What you should do
All lines with the word "pose" are to be found and copied from the listing.

Data to examine
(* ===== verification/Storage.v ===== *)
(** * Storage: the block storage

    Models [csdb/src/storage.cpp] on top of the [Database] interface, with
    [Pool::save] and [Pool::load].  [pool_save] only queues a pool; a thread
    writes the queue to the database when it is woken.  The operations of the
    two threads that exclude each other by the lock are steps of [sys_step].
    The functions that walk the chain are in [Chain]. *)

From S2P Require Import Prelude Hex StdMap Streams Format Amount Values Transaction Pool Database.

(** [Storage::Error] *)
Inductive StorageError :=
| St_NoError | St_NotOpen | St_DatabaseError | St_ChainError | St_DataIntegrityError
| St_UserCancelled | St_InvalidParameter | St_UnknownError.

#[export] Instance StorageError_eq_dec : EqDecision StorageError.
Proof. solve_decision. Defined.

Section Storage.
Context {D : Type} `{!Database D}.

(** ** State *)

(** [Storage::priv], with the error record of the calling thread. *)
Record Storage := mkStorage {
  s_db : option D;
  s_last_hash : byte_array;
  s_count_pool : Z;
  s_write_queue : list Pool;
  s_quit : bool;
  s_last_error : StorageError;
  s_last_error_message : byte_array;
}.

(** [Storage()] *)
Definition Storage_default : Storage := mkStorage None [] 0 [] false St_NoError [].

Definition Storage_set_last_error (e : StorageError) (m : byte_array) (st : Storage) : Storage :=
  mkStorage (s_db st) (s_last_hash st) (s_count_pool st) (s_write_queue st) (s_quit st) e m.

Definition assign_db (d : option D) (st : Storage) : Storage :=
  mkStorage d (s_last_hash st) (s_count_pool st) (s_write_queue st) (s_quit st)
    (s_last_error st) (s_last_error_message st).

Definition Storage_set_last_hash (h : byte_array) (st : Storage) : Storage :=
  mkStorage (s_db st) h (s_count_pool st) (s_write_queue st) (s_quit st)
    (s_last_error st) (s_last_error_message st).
...
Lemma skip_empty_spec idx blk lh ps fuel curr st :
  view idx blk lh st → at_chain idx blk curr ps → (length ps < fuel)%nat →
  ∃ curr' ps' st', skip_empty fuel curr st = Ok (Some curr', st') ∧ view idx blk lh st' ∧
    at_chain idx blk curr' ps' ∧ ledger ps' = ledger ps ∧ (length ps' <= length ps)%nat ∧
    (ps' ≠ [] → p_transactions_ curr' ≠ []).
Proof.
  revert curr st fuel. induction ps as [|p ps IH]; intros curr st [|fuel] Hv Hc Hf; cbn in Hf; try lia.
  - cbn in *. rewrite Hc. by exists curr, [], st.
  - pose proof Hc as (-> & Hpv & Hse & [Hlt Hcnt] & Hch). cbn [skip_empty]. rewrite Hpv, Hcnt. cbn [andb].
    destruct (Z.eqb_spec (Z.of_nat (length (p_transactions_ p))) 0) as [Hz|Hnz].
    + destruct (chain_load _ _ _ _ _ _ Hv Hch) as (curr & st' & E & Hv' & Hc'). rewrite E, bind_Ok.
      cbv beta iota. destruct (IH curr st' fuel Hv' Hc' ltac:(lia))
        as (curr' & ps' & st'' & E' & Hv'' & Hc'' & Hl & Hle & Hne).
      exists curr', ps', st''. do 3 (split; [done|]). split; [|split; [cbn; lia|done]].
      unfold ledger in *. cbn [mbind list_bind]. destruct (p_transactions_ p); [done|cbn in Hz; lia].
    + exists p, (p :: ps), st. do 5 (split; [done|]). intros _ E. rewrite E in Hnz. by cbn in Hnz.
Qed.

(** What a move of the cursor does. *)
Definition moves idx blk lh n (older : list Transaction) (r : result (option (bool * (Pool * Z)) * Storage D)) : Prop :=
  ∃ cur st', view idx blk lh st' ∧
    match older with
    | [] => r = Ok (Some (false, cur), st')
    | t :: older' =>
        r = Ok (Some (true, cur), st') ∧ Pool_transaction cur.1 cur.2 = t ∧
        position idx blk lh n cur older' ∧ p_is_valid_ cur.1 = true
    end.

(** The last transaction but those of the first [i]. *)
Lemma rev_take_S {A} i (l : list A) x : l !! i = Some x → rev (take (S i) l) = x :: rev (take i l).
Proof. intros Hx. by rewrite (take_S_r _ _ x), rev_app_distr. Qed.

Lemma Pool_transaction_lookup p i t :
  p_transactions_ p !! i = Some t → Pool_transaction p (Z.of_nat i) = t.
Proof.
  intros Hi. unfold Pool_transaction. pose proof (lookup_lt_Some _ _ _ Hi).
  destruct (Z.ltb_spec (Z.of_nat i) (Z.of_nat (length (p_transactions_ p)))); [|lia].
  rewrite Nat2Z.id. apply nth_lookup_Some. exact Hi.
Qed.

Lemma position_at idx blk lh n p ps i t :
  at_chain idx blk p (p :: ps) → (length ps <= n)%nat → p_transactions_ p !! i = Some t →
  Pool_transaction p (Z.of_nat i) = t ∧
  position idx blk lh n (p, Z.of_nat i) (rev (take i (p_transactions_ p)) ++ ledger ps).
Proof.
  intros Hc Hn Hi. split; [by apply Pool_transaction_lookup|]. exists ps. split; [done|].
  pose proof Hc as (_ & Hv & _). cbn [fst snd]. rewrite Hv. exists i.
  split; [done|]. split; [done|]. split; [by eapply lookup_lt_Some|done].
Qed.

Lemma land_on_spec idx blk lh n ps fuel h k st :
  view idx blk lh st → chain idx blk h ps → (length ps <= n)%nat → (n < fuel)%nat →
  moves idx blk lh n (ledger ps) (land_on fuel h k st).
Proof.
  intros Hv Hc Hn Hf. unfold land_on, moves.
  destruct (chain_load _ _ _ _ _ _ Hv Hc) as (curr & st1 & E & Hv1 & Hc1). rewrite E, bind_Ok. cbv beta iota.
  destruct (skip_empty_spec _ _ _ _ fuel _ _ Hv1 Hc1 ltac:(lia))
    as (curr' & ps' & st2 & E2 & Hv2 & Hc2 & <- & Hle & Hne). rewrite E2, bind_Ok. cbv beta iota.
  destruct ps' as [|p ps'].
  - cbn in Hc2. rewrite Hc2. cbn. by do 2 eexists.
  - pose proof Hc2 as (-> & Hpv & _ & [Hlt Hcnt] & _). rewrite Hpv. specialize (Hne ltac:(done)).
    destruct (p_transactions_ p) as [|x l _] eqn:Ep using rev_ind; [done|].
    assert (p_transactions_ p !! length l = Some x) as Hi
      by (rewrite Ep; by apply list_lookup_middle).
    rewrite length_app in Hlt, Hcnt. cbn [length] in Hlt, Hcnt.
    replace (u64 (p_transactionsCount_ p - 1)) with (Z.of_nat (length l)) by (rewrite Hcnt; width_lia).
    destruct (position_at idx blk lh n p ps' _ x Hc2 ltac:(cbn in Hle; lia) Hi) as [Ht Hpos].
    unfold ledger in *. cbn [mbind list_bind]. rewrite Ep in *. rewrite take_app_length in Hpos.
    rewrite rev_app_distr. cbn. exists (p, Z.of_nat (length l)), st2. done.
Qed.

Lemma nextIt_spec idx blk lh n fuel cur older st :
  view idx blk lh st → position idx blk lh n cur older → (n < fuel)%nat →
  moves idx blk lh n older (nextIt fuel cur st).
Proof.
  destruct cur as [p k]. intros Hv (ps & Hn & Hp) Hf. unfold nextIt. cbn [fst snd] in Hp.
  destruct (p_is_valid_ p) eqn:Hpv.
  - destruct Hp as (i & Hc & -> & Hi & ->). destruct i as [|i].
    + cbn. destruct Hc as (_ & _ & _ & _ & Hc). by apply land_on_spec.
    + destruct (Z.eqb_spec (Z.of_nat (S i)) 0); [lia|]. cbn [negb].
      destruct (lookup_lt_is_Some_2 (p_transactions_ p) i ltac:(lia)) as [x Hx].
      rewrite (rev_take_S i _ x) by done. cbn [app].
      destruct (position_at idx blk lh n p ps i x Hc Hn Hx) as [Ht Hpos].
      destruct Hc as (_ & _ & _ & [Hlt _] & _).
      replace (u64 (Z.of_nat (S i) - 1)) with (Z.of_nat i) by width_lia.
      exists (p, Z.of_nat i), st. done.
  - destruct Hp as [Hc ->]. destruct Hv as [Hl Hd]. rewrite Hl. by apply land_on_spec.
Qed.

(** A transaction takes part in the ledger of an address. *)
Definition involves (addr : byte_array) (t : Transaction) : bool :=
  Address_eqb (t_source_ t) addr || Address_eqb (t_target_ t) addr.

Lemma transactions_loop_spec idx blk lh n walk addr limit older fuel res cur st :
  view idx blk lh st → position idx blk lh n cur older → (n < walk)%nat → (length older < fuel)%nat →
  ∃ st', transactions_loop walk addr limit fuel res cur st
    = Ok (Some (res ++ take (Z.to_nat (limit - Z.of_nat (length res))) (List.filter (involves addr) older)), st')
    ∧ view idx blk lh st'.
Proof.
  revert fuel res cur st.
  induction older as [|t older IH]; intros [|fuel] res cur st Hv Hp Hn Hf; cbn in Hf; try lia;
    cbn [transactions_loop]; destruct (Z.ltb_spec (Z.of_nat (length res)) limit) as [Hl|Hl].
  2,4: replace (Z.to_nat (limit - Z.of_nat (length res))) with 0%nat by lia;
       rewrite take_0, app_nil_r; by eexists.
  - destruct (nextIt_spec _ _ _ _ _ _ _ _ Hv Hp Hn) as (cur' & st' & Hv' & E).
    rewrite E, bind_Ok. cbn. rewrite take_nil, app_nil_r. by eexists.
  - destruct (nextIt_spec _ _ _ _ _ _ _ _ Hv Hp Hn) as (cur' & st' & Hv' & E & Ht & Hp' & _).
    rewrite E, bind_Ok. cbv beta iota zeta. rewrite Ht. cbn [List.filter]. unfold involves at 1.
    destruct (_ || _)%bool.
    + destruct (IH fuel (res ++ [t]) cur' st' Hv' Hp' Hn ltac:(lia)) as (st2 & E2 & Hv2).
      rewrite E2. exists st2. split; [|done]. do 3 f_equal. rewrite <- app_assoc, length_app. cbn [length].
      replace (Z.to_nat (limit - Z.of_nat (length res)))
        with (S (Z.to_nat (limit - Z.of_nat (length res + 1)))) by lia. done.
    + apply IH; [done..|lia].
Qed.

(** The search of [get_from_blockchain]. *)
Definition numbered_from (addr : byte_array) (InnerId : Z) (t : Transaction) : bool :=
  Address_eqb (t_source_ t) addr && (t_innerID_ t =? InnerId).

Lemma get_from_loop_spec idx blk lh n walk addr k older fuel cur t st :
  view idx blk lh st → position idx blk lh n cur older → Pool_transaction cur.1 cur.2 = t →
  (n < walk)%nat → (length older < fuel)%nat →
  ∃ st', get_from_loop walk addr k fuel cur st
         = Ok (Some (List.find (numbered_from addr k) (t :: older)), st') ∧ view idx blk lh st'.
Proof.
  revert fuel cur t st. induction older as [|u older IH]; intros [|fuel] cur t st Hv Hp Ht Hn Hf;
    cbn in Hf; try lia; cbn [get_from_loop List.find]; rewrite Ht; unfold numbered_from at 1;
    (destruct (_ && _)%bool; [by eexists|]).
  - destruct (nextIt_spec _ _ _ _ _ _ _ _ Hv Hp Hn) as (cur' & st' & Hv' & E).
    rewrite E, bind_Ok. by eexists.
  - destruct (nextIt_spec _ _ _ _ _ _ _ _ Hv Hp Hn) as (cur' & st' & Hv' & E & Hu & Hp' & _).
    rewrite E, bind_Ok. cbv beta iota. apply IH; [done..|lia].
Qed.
---
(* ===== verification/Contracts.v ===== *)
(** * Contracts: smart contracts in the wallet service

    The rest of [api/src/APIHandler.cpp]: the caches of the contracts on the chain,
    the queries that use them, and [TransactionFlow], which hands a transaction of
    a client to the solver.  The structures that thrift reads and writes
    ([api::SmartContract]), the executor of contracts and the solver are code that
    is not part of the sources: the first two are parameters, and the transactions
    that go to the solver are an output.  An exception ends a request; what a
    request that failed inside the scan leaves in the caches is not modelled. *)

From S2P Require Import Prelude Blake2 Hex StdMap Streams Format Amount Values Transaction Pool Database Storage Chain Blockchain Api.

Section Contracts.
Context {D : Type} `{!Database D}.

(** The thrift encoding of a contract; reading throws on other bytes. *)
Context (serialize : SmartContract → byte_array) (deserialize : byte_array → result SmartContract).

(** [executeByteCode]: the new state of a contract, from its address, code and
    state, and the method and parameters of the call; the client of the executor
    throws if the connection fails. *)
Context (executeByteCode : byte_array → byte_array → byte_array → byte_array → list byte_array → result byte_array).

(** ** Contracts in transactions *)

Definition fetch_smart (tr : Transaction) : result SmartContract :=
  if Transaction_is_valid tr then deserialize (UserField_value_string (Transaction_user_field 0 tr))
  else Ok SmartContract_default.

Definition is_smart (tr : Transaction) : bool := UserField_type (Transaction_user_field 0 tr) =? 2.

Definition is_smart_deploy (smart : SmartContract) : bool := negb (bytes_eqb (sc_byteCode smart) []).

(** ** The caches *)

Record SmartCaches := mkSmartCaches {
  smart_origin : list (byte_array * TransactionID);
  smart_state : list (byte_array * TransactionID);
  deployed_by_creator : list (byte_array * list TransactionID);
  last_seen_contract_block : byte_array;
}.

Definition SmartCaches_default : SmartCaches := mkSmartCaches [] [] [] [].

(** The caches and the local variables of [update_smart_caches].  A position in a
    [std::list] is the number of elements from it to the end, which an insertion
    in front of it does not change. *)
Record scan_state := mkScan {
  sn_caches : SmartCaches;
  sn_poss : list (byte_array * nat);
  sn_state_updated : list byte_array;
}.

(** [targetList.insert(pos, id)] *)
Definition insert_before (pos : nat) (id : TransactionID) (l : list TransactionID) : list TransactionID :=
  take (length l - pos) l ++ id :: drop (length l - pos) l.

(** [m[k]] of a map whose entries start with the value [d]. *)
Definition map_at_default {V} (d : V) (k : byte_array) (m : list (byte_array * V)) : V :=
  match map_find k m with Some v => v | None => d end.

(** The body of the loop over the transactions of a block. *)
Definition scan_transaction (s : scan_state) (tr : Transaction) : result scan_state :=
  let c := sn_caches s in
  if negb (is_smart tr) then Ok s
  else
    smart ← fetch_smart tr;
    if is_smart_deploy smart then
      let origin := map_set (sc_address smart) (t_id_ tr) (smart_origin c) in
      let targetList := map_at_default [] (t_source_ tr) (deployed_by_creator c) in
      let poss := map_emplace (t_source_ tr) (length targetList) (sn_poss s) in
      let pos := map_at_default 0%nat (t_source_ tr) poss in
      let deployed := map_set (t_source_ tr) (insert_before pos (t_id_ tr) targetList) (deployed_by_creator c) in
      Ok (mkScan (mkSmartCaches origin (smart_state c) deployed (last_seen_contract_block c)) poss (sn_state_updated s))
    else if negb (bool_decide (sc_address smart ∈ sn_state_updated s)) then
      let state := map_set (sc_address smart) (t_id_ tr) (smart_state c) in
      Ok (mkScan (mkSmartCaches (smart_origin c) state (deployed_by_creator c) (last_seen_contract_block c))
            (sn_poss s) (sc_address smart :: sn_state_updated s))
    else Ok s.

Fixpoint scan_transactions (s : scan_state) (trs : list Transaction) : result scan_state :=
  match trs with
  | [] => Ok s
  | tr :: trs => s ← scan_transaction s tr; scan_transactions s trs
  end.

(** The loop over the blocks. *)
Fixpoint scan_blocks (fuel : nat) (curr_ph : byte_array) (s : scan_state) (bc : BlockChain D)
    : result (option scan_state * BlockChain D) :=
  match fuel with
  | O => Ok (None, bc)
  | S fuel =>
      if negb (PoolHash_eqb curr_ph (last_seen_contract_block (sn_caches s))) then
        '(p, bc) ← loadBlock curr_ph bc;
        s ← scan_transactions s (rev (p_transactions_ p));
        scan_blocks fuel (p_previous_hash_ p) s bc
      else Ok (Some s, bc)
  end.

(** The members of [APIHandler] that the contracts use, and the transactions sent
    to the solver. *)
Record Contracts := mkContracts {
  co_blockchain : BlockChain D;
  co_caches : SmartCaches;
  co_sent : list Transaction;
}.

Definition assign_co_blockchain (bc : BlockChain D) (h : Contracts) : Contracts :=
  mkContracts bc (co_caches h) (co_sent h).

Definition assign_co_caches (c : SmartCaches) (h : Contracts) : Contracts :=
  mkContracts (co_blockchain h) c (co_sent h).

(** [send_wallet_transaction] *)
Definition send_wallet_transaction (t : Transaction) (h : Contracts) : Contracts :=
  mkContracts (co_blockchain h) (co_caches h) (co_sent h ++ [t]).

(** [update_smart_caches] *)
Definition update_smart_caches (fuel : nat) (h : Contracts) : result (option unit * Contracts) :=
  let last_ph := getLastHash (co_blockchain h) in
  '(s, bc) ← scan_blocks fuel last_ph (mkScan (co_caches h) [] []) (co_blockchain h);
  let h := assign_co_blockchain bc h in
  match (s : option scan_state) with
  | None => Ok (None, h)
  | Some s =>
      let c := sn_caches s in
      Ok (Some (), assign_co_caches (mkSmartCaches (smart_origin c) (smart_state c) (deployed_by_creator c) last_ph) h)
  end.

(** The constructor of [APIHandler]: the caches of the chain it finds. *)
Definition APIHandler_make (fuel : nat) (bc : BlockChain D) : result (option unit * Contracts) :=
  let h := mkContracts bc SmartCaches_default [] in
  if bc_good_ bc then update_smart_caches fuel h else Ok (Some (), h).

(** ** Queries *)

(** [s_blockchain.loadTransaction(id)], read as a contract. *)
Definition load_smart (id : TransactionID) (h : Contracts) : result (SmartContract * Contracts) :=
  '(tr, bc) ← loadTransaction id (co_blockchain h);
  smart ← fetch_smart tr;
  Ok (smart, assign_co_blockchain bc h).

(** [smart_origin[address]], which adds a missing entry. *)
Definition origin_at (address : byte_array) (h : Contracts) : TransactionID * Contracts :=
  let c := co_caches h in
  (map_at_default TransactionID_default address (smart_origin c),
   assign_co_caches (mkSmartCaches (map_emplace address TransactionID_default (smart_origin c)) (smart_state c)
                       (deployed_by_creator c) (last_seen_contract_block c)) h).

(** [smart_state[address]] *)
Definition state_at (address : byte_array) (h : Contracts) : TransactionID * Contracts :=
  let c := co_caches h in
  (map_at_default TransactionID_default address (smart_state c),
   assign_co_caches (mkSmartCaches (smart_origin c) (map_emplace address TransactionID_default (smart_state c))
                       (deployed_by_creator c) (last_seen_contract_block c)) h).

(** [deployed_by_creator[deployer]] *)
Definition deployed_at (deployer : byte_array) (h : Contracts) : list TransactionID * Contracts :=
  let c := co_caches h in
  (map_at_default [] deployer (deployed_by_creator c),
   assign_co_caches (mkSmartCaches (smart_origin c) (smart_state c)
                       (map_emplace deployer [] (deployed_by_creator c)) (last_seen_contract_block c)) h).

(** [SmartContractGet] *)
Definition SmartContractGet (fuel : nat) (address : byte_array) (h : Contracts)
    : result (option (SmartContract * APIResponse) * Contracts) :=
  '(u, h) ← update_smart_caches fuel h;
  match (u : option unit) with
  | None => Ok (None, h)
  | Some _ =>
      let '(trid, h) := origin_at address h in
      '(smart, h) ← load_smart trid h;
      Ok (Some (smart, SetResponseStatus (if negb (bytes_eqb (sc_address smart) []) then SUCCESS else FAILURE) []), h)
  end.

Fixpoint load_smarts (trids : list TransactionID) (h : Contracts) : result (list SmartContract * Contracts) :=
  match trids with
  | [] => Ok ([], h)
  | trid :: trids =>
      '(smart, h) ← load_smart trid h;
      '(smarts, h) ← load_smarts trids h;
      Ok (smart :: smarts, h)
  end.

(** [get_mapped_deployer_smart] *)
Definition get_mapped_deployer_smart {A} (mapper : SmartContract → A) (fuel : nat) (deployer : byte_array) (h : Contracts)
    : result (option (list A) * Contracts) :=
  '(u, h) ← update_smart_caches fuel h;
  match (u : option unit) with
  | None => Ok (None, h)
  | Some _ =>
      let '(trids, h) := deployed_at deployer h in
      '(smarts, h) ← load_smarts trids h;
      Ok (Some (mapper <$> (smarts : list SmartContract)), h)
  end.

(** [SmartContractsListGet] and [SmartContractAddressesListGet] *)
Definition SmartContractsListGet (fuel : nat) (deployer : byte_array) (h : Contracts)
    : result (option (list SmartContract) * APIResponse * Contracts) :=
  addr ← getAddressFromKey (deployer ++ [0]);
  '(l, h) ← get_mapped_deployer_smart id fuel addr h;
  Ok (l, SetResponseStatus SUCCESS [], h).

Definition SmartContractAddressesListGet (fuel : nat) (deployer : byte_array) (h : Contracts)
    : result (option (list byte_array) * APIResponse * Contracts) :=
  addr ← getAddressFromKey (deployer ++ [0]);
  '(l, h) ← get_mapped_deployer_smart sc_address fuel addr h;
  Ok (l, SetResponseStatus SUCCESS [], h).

Response to the exercise
  - pose proof Hc as (-> & Hpv & Hse & [Hlt Hcnt] & Hch). cbn [skip_empty]. rewrite Hpv, Hcnt. cbn [andb].
  intros Hi. unfold Pool_transaction. pose proof (lookup_lt_Some _ _ _ Hi).
  pose proof Hc as (_ & Hv & _). cbn [fst snd]. rewrite Hv. exists i.
  - pose proof Hc2 as (-> & Hpv & _ & [Hlt Hcnt] & _). rewrite Hpv. specialize (Hne ltac:(done)).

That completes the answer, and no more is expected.